In this article you’ll learn:

  • Why do low calorie diets dont work?

  • Why do we yo-yo?

  • Why do we find it harder to lose weight the more we try?

‘It feels like no matter how much effort I put in, how good I am with my diet and exercise, I always end up back where I started’ – has this thought ever crossed your mind? It crossed mine. And there is a way to lose weight and keep it off, it just takes time and patience. But once you understand the mechanism behind it, it’ll make the wait easier and so definitely worth it! 🙂

The problem described above is what we all know as yo-yo dieting. You want to lose weight, you diet, you’re starving, you eat, you eat some more, you eat again aaaaand you’re back to square one. In fact a lot of the time you’re even worse off than that, because you now weigh more than you had when you started the diet. I’ll explain why that happens later in this article.

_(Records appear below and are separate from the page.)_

(** A release request takes exactly the owner's matching leases.  However the
    filters have to be split and whenever the pieces run, an active lease of the
    agent in the project, created by the cutoff and passing the id and path
    filters, ends up released in its row and in the ledger and is returned to the
    caller; every other row is unchanged and as active as before. *)
Theorem release_request_exact s paths ids clock db r :
  lease_wf db -> In r (lease_rows db) ->
  let '(rows, db') := release_reservations s paths ids clock db in
  if is_active db r && (scope_allows s r && lease_filter ids paths r)
  then exists ts, In (set_released (Some ts) r) (lease_rows db') /\ releases db' !! fr_id r = Some ts /\
         In (fr_id r) (map fr_id rows)
  else In r (lease_rows db') /\ is_active db' r = is_active db r.
Proof.
  intros Hwf Hr. unfold release_reservations.
  pose proof (release_each_row s (release_chunks 3 paths ids) clock db r Hwf Hr) as H.
  destruct (release_each _ _ _ _) as [rows db']. cbn [fst snd] in H. unfold released_if in H.
  destruct (release_chunks_spec 3 paths ids (chunk_rank_bound _ _)) as [_ Hcov].
  replace (lease_filter ids paths r) with
    (existsb (fun req => lease_filter (snd req) (fst req) r) (release_chunks 3 paths ids)); [exact H|].
  apply eq_true_iff_eq. by rewrite existsb_exists, Hcov.
Qed.

Lemma release_request_exact_witness :
  let '(rows, db') := release_reservations (mkScope 7 1 None) (Some [u "src/*.rs"]) None (fun _ => 400) witness_db in
  In 1 (map fr_id rows) /\ is_active db' (mkLease 2 7 2 (u "docs/a.md") 1 (u "edit") 200 3600000200 None) = true.
Proof.
  destruct (lease_inv_reachable (GL := simple_laws) _ witness_reachable) as [Hwf _].
  assert (lease_rows witness_db = [mkLease 1 7 1 (u "src/*.rs") 1 (u "edit") 100 3600000100 None;
    mkLease 2 7 2 (u "docs/a.md") 1 (u "edit") 200 3600000200 None]) as Hrows by (vm_compute; reflexivity).
  pose proof (release_request_exact (mkScope 7 1 None) (Some [u "src/*.rs"]) None (fun _ => 400) witness_db
    (mkLease 1 7 1 (u "src/*.rs") 1 (u "edit") 100 3600000100 None) Hwf ltac:(rewrite Hrows; by left)) as H1.
  pose proof (release_request_exact (mkScope 7 1 None) (Some [u "src/*.rs"]) None (fun _ => 400) witness_db
    (mkLease 2 7 2 (u "docs/a.md") 1 (u "edit") 200 3600000200 None) Hwf ltac:(rewrite Hrows; right; by left)) as H2.
  destruct (release_reservations _ _ _ _ _) as [rows db'].
  destruct (is_active _ _ && _) eqn:E1 in H1; [|vm_compute in E1; discriminate].
  destruct (is_active _ _ && _) eqn:E2 in H2; [vm_compute in E2; discriminate|].
  destruct H1 as (ts & _ & _ & Hin), H2 as [_ ->]. split; [exact Hin|vm_compute; reflexivity].
Defined.
(** ** Tokens *)

Lemma fold_lor_zero l : forall d,
  foldl (fun diff xy => N.lor diff (N.lxor xy.1 xy.2)) d l = 0%N <-> d = 0%N /\ Forall (fun xy => xy.1 = xy.2) l.
Proof.
  induction l as [|[x y] l IH]; intros d; cbn [foldl fst snd].
  - split; [by intros ->|by intros [-> _]].
  - rewrite IH, N.lor_eq_0_iff, N.lxor_eq_0_iff, Forall_cons. cbn [fst snd]. tauto.
Qed.

Lemma constant_time_eq_spec a b : constant_time_eq a b = bool_decide (a = b).
Proof.
  unfold constant_time_eq. destruct (length a =? length b)%nat eqn:El; cbn [negb].
  - apply Nat.eqb_eq in El. apply eq_bool_prop_intro. rewrite bool_decide_spec, Is_true_true, N.eqb_eq, fold_lor_zero.
    split; [intros [_ H]|intros ->; split; [done|]].
    + revert b El H. induction a as [|x a IH]; intros [|y b] El H; try done. cbn [zip zip_with] in H.
      apply Forall_cons in H as [Hx H]. cbn [fst snd] in Hx. subst. f_equal. apply IH; [by injection El|done].
    + clear El. induction b as [|y b IH]; [apply Forall_nil_2|]. cbn [zip zip_with]. by apply Forall_cons.
  - apply Nat.eqb_neq in El. rewrite bool_decide_eq_false_2; [done|]. by intros ->.
Qed.

Lemma constant_time_str_eq_spec a b : constant_time_str_eq a b = ustr_eqb a b.
Proof.
  unfold constant_time_str_eq. rewrite constant_time_eq_spec. unfold ustr_eqb. apply bool_decide_ext.
  split; [apply utf8_inj|by intros ->].
Qed.

Definition presents (token stored : option ustr) : Prop :=
  exists t, nonempty_token token = Some t /\ stored = Some t.

Lemma token_matches t stored :
  match stored with Some s => constant_time_str_eq t s | None => false end = true <-> stored = Some t.
Proof. destruct stored as [s|]; [|done]. rewrite constant_time_str_eq_spec, ustr_eqb_eq. split; [by intros ->|by intros [= ->]]. Qed.
(** @src db/src/queries.rs:9039-9054 create_message_with_recipients_impl *)
Definition check_new_message (q : NewMessage) : MessageError + unit :=
  if match nm_mailbox q with
     | Some kind => negb (ustr_eqb kind (u "to") || ustr_eqb kind (u "cc"))
     | None => false
     end then inl BadMailboxKind
  else if match nm_reply_to q with
          | Some parent => (parent <=? 0) || from_option is_empty true (nm_thread q)
          | None => false
          end then inl BadReply
  else mret tt.

Section send.
  Context (adb : AgentDb) (slug_of : Z -> option ustr).

(** @src db/src/queries.rs:9605-9613 create_message_with_recipients_tx *)
Definition slot (p : ustr -> bool) (rs : list (Z * ustr)) : list ustr :=
  omap (fun r => if p r.2 then ar_name <$> get_agent_by_id adb r.1 else None) rs.

(** @src db/src/queries.rs:9582-9661 create_message_with_recipients_tx
    -- the names by slot, and the mailbox in the slot it was addressed in. *)
Definition build_envelope (q : NewMessage) : MessageError + Envelope :=
  let rs := nm_recipients q in
  let named k s := ustr_eqb s (u k) in
  let e := mkEnvelope (slot (fun s => negb (named "cc"%string s) && negb (named "bcc"%string s)) rs)
             (slot (named "cc"%string) rs) (slot (named "bcc"%string) rs) in
  match nm_mailbox q with
  | None => inr e
  | Some kind =>
      match slug_of (nm_project q) with
      | None => inl ProjectNotFound
      | Some slug =>
          let address := project_mailbox_address slug in
          inr (if named "cc"%string kind then mkEnvelope (env_to e) (env_cc e ++ [address]) (env_bcc e)
               else mkEnvelope (env_to e ++ [address]) (env_cc e) (env_bcc e))
      end
  end.

(** @src db/src/queries.rs:9702-9716 create_message_with_recipients_tx
    -- the row, as inserted and as returned. *)
Definition new_row (q : NewMessage) (id now : Z) (e : Envelope) : MessageRow :=
  mkMessage id (nm_project q) (nm_sender q) (nm_thread q) (nm_topic q) (nm_reply_to q) (nm_subject q) (nm_body q)
    (nm_importance q) (bool_int (nm_ack q)) now e (nm_attachments q).

(** @src db/src/queries.rs:9729-9776 create_message_with_recipients_tx
    -- the rows inserted, and those that were there. *)
Definition insert_recipients (id : Z) (rs : list (Z * ustr)) (db : MessageDb) : list Z * list Z * MessageDb :=
  foldl (fun '(delivered, recount, db) r =>
           let '(inserted, db) := insert_recipient id r.1 r.2 db in
           if inserted then (delivered ++ [r.1], recount, db) else (delivered, recount ++ [r.1], db))
    ([], [], db) rs.

(** @src db/src/queries.rs:9778-9815 create_message_with_recipients_tx *)
Definition deliver_shared (q : NewMessage) (id now : Z) (db : MessageDb) : MessageDb :=
  match nm_mailbox q with
  | None => db
  | Some kind =>
      insert_project_event (nm_project q) id now
        (set_shared (<[id := mkShared (nm_project q) kind now]> (shared db)) db)
  end.

(** @src db/src/queries.rs:9539-9828 create_message_with_recipients_tx
    -- what lies between the check of the key and its record; [live]: the
    allocator is not retired after the election. *)
Definition create_message_tx (live : bool) (archive_seed : Z) (q : NewMessage) (now : Z) (db : MessageDb) :
    MessageError + (MessageRow * MessageDb) :=
  match ensure_agents_active (agent_states adb) (participant_ids (nm_sender q) (nm_recipients q)) None with
  | inl e => inl (Participants e)
  | inr _ =>
      match elect_message_id archive_seed db with
      | None => inl IdsExhausted
      | Some (id, db) =>
          if negb live then inl AllocatorRetired
          else if bool_decide (nm_reply_to q = Some id) then inl SelfReply
          else
            e ← build_envelope q;
            match messages db !! id with
            | Some _ => inl IdTaken
            | None =>
                let row := new_row q id now e in
                let db := set_messages (<[id := row]> (messages db)) db in
                let '(delivered, recount, db) := insert_recipients id (nm_recipients q) db in
                let db := deliver_shared q id now db in
                inr (row, add_new_message_to_inbox_stats delivered recount (nm_ack q) now db)
            end
      end
  end.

To understand what to do about yo-yo dieting, you need to know why it happens. And the main reason we re-gain all the weight is our body’s physiological and psychological responses to calorie deficit, more specifically severe calorie deficit.

What’s a severe calorie deficit? – Any diet that promises more than 2 lb of fat loss a week. Any diet that’s based on liquids. Any diet that has under 10 items on the ‘approved’ foods list. You get the idea.

You can think of any form of calorie deficit as a controlled starvation. When you subject your body to a prolonged starvation, it starts rebelling so to speak, in reality it switches on a plethora of protective mechanisms to stop you from starving to death. Your body doesn’t know that you are only dieting for a short while, all it knows is it has not enough nutrients coming in from the outside and it must protect itself.

So what kind of protective mechanisms am I talking about?

Number 1: Reduce the ‘energy gap

When you diet, your fat cells shrink, this signals to your brain that you are in an energy gap, whereby your body gets less energy than it needs, this signal triggers the following mechanisms that will essentially set the perfect scene for acquiring more energy than it’s needed, i.e. making us perfect fat storing machines:

          – Lower  TDEE (total daily expenditure)

This is when metabolic adaptation occurs, aka your metabolism slows down. Your body will become really efficient at utilising the energy it’s getting. What does it mean?! It means that you’ll spend less calories getting through your day, so your BMR and NEATwill go down, BUT that’s not all, you’ll also spend less calories during physical activity, even if you keep the same intensity up! Your body’s just adapting at using less calories for previously ‘calorie – expensive’ tasks. All this is done in an attempt to reduce that energy gap and therefore decrease the rate of weight loss.

          – Increase energy intake – your brain will start sending hunger signals much sooner after a meal than it used to, your focus and alertness will diminish and the only thing you’ll have on your mind is when and what’s the next thing you’re going to eat!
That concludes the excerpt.